Aim of the exercise>
Take the data below and copy exactly the lines starting at the one with "(* ===== verification/HashSet.v ===== *)" and finishing at the one with "(** ** Dynamic values *)", both included.

━━━ Provided records ━━━

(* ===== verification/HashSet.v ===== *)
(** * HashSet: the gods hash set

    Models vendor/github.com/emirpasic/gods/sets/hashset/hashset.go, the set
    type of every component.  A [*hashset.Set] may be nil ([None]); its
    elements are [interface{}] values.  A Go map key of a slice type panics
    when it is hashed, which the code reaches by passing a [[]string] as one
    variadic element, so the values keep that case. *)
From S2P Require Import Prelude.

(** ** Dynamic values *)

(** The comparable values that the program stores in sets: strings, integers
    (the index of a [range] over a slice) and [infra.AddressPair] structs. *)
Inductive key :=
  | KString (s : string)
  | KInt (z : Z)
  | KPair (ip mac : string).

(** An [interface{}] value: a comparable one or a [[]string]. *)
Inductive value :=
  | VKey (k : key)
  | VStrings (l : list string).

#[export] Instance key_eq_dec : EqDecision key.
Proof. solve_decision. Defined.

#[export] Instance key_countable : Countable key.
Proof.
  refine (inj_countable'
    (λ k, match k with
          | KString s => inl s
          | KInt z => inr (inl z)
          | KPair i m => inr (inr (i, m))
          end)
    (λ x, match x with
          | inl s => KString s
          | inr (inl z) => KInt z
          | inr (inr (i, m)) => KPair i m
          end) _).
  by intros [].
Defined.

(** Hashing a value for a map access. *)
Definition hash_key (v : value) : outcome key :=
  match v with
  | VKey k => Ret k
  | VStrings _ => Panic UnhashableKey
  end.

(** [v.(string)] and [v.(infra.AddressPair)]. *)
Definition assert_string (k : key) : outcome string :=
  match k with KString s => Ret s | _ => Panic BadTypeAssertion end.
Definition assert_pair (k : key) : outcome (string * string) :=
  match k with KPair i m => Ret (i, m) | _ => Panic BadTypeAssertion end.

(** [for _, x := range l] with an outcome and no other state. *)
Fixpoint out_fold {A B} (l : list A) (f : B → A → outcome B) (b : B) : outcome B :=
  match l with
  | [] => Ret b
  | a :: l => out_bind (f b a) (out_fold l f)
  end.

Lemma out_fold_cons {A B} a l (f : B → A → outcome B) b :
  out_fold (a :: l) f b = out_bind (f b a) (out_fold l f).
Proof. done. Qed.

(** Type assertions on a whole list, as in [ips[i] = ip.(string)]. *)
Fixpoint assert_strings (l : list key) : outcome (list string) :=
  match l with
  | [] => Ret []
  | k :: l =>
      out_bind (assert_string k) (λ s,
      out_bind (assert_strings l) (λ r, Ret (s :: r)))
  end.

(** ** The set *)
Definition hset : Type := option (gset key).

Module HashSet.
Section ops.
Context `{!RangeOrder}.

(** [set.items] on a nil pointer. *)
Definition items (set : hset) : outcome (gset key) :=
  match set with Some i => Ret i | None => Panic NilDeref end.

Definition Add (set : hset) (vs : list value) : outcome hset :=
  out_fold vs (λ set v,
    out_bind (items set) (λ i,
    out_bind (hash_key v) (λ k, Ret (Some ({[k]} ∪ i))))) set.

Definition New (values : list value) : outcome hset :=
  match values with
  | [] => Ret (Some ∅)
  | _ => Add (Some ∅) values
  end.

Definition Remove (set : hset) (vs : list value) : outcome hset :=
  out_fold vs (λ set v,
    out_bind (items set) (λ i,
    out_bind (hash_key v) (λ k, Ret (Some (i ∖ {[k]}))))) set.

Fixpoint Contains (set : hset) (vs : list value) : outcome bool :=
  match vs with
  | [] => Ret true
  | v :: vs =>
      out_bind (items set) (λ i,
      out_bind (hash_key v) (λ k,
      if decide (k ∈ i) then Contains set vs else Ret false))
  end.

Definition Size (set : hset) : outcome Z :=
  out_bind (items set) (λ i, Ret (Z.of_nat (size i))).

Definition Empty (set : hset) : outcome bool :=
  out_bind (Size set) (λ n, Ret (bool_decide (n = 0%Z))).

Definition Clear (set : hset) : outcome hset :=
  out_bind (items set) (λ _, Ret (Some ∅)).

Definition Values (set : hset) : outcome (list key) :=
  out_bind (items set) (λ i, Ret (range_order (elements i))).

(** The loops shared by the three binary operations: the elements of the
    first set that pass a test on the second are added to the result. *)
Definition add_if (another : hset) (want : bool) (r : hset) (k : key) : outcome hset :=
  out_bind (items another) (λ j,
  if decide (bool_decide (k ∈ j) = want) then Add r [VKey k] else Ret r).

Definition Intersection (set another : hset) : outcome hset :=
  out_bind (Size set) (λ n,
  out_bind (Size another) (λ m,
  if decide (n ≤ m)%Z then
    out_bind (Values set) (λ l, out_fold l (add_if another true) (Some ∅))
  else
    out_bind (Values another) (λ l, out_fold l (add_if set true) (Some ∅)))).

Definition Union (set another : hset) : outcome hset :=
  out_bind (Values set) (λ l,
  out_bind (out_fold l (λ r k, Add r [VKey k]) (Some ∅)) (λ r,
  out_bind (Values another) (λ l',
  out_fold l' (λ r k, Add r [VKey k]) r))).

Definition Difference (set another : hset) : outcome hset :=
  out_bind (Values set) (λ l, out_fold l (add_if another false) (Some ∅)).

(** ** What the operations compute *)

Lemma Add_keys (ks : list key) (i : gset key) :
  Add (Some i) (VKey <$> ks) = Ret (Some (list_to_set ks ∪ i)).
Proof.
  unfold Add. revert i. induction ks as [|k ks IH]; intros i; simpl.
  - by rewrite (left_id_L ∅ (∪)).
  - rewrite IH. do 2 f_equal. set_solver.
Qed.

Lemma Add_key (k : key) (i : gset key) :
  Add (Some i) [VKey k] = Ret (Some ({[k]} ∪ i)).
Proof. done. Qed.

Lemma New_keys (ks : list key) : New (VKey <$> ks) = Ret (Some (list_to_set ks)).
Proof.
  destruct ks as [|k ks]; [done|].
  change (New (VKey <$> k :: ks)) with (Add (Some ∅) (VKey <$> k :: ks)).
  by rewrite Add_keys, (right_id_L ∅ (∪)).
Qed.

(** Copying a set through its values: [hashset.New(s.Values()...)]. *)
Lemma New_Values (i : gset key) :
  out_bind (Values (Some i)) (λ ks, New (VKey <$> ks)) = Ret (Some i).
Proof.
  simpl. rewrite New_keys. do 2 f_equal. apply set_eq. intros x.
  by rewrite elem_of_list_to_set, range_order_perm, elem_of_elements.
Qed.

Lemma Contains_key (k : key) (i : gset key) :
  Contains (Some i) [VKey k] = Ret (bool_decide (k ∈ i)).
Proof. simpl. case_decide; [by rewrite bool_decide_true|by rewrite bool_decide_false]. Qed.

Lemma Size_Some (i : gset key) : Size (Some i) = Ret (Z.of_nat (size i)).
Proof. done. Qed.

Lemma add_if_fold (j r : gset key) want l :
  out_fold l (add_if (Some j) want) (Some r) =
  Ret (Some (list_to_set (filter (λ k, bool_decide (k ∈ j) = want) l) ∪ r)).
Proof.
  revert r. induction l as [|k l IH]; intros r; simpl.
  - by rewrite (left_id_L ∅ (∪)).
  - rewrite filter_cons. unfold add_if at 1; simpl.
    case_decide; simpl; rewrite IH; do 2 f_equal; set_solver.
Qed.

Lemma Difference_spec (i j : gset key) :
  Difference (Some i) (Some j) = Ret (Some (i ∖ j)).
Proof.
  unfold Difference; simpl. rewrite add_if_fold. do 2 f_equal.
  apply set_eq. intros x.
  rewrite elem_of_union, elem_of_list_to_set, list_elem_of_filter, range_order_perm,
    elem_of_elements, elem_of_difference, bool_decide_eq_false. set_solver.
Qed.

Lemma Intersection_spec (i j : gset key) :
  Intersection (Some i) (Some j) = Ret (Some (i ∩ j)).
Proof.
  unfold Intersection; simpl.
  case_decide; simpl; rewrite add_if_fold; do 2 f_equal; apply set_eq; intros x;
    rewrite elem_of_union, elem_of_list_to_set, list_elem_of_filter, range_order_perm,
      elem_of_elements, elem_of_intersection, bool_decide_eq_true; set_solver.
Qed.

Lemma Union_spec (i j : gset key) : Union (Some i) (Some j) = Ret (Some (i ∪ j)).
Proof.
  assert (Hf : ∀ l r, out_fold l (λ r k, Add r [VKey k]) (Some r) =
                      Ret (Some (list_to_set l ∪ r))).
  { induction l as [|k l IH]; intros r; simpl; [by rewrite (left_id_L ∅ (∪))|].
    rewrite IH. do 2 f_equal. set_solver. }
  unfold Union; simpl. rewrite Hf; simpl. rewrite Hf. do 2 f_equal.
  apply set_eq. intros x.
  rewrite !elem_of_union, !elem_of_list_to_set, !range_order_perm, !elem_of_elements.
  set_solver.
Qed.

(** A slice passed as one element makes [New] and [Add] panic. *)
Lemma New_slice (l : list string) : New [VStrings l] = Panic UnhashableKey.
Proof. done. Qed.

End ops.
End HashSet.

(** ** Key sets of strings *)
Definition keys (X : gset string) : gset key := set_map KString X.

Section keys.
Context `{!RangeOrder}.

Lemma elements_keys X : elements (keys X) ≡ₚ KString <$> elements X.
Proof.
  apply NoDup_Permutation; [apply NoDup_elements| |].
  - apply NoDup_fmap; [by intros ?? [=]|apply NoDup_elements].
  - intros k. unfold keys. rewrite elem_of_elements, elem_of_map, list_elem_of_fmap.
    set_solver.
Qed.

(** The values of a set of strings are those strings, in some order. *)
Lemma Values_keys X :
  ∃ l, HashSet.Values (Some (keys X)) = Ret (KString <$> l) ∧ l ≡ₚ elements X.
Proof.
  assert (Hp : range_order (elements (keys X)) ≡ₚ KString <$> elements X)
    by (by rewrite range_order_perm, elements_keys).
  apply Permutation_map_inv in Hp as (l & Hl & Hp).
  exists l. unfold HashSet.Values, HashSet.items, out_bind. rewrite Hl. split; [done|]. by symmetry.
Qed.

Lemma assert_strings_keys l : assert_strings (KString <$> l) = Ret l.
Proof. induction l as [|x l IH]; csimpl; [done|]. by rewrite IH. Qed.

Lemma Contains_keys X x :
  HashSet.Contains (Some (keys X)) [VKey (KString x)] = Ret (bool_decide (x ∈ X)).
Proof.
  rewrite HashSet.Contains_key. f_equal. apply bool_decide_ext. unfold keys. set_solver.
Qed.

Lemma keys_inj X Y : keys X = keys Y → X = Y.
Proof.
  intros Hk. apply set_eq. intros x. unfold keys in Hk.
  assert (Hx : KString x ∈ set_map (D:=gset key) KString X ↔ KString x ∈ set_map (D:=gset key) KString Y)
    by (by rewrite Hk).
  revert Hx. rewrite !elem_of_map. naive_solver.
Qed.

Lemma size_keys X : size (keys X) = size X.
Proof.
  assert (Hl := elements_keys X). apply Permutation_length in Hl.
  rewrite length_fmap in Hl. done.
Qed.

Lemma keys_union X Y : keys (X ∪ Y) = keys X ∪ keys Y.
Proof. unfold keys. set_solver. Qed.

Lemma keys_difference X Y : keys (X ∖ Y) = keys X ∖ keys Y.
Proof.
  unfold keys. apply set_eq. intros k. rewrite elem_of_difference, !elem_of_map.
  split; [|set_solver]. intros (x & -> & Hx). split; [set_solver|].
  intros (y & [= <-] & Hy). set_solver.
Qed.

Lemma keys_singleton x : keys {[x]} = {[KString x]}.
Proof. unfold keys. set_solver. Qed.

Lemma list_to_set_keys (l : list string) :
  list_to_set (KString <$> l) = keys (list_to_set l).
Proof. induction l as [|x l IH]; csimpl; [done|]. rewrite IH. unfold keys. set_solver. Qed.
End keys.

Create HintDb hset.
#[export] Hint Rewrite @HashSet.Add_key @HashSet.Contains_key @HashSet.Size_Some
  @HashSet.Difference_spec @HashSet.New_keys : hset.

━━━
━━━ Provided records ━━━

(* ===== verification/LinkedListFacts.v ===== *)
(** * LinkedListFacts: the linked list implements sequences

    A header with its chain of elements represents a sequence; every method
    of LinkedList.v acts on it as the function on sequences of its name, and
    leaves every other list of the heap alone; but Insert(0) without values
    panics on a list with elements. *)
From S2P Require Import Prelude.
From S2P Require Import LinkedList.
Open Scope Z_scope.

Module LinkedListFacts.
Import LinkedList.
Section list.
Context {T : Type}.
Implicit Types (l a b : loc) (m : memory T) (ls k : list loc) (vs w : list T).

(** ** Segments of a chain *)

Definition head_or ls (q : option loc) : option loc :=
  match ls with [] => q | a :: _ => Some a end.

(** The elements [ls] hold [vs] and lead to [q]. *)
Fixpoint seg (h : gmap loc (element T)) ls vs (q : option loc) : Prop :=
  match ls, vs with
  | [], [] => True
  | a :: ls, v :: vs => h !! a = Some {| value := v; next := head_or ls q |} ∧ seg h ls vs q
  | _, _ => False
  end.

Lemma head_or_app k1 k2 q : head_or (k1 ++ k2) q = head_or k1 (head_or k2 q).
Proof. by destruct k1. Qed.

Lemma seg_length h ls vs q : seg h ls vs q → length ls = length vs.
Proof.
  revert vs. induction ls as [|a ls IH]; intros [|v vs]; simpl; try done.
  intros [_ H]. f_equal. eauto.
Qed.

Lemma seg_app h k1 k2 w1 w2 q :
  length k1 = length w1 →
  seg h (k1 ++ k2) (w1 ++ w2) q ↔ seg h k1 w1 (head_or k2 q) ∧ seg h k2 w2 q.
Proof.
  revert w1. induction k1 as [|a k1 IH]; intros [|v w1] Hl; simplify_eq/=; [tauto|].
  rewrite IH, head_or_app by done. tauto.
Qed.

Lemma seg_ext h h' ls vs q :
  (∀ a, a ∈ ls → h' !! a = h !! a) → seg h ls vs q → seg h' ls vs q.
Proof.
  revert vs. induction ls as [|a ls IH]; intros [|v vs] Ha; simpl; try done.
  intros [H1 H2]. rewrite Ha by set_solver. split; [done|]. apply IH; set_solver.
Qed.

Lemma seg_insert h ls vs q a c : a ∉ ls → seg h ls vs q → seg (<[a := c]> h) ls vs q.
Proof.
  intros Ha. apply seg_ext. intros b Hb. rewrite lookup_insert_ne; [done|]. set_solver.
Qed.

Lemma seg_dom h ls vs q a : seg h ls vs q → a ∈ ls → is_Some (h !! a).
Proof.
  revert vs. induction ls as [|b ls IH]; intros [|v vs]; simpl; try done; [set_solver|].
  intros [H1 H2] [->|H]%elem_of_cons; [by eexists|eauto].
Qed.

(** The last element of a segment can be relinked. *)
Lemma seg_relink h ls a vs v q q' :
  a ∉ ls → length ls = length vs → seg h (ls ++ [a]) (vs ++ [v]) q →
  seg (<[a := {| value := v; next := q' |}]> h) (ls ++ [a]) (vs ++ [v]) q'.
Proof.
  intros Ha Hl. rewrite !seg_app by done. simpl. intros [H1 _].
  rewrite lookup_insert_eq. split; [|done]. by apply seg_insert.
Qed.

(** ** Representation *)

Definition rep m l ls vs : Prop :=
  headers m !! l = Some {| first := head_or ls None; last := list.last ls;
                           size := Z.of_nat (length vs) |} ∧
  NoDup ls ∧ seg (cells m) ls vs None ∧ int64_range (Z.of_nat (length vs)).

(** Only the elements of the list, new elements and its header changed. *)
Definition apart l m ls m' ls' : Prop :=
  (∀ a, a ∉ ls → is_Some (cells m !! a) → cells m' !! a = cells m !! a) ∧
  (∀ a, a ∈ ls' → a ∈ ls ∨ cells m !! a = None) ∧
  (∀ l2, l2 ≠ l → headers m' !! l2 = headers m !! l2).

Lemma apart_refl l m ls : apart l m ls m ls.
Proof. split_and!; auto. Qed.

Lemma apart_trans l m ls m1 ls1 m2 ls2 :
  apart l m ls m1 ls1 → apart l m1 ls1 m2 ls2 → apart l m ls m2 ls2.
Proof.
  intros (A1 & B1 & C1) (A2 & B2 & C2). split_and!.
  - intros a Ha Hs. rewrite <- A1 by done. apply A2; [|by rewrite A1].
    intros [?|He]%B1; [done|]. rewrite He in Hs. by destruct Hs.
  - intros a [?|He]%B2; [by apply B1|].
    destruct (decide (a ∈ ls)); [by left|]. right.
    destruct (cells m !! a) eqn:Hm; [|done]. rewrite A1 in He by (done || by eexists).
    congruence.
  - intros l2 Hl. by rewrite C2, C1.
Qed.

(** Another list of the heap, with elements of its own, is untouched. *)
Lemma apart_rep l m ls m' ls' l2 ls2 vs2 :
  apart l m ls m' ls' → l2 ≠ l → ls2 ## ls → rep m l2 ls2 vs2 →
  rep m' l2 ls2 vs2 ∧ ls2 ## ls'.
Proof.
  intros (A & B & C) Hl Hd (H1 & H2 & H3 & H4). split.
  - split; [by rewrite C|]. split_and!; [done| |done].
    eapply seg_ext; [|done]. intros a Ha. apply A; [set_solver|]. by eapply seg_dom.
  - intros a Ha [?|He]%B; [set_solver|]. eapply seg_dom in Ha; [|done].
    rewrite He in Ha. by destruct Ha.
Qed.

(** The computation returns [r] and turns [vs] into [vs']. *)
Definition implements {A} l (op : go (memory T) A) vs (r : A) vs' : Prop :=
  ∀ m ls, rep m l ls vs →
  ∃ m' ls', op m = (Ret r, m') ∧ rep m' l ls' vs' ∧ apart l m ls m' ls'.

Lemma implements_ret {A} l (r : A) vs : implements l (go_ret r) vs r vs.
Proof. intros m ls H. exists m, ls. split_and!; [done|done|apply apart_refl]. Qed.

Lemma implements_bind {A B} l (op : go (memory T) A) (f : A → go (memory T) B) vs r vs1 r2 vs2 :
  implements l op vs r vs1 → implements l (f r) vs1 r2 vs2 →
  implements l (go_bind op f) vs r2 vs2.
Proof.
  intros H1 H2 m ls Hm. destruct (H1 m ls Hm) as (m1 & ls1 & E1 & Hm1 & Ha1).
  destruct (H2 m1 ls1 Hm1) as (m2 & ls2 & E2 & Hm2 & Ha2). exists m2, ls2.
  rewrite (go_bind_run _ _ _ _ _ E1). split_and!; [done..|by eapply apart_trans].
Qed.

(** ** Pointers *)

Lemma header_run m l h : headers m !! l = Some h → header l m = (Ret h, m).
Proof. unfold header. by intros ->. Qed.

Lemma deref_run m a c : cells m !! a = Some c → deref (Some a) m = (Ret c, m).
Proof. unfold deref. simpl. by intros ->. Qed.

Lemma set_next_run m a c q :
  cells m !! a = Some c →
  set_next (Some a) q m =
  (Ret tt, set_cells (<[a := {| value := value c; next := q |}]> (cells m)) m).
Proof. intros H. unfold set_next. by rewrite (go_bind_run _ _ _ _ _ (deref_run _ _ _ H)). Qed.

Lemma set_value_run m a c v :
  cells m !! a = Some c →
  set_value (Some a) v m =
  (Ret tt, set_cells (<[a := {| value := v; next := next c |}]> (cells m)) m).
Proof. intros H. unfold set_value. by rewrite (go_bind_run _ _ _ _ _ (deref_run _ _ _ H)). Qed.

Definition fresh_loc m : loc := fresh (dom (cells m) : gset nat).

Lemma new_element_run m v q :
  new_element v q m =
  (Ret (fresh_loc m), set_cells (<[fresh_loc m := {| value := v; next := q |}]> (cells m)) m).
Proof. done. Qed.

━━━

Result of this exercise>
(* ===== verification/HashSet.v ===== *)
(** * HashSet: the gods hash set

    Models vendor/github.com/emirpasic/gods/sets/hashset/hashset.go, the set
    type of every component.  A [*hashset.Set] may be nil ([None]); its
    elements are [interface{}] values.  A Go map key of a slice type panics
    when it is hashed, which the code reaches by passing a [[]string] as one
    variadic element, so the values keep that case. *)
From S2P Require Import Prelude.

(** ** Dynamic values *)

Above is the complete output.